Fatty acids are fundamental cellular components used for post-translational protein modification and energy generation through β-oxydation. De novo FA synthesis involves several enzymes: ATP citrate lyase generates acetyl-CoA from citrate; acetyl-CoA carboxylase catalyzes carboxylation of acetyl-CoA to form malonyl-CoA; fatty acid synthase (FASN) adds 2-carbon units to form long-chain FAs; acyl-CoA synthetase (ACS) converts long-chain FAs into acyl-CoA. The metabolism of FAs is emerging as a mechanism to cope with KRAS mutations. For example, mutated KRAS stimulates scavenging unsaturated FAs from lysophospholipids under hypoxic conditions in mammalian cells [34]. Padanad et al. have recently reported that mutated KRAS regulates lipid biosynthesis through ACS long-chain family member 3 (ACSL3) and that ACSL3 promotes cellular uptake, accumulation and β-oxydation of FAs, which is required for lung tumorigenesis in the KRAS-driven NSCLC mouse model [71]. Gouw et al. have recently reported that mutated KRAS activates lipogenesis through induction of FASN, which results in ERK2 activation and lipid signatures associated with human lung cancer cell lines [72].

Conclusions

Since cancer cells have distinct metabolic requirements that differ from those of their normal counterparts, they may be more reliant on specific fuel sources, thus providing unique therapeutic targets. However, there is still much work to be done to fully realize the potential of these approaches. It is likely that KRAS mutations have tissue-specific effects on metabolism due to the intrinsic metabolic wiring in the tissue of origin of a particular tumor. It is also important to incorporate the tumor suppressor background when studying the effects of KRAS mutations on metabolism.
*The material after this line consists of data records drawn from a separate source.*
(* ===== verification/ClusterTrans.v ===== *)
(** * Elementary transitions of a node

    Every event of a run changes one node.  This file splits the change into
    elementary transitions that say exactly what happens to the term, the
    vote, the role, the log and the commit index, and which messages leave the
    node.  The safety proofs go by cases over these transitions. *)

From S2P Require Import Prelude Pb Raft RaftWf Cluster.

Definition is_grant (m : Message) : Prop :=
  mType m = MsgRequestVoteResp ∧ mIsPreVote m = false ∧ mReject m = false.

Definition is_ack (m : Message) : Prop :=
  mType m = MsgAppendEntriesResp ∧ mReject m = false.

(** A response that promises nothing. *)
Definition quiet (m : Message) : Prop :=
  (mType m = MsgRequestVoteResp ∨ mType m = MsgAppendEntriesResp) ∧
  ¬ is_grant m ∧ ¬ is_ack m.

Definition drain (r : Raft) : Raft := r <| msgs := [] |>.

Definition same_vote (r r' : Raft) : Prop :=
  currentTerm r' = currentTerm r ∧ votedFor r' = votedFor r ∧
  state r' = state r ∧ votes r' = votes r.

Definition same_log (r r' : Raft) : Prop :=
  log r' = log r ∧ commitIndex r' = commitIndex r.

Section transitions.
Context {GR : GoRand}.
Context (members : gset string) (ntw : list Message).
In addition, more studies are required to investigate how these oncogenic KRAS-dependent metabolic changes are altered in vivo in the tumor microenvironment, such as hypoxia, limited nutrients, and crosstalk between tumor cells and stromal cells. Davidson et al. recently reported that KRAS-driven NSCLC cells in vitro use nutrients differently than lung tumors in vivo, especially with regard to glutamine metabolism; KRAS-driven lung tumors were less dependent on glutaminase than cultured cells [73]. This difference highlights the importance of studying cancer metabolism in a physiological context. About 20% of human tumors have mutations in RAS, most frequently in KRAS (85%), NRAS (15%), and HRAS (1%). Although about 20% of melanoma and about 2–4% of CRC have mutations in NRAS, little is known about the metabolic alterations of mutated NRAS signaling [74, 75].

In conclusion, we have summarized and highlighted the recently defined role of oncogenic KRAS in the regulation of altered metabolic signaling pathways in KRAS-driven cancers.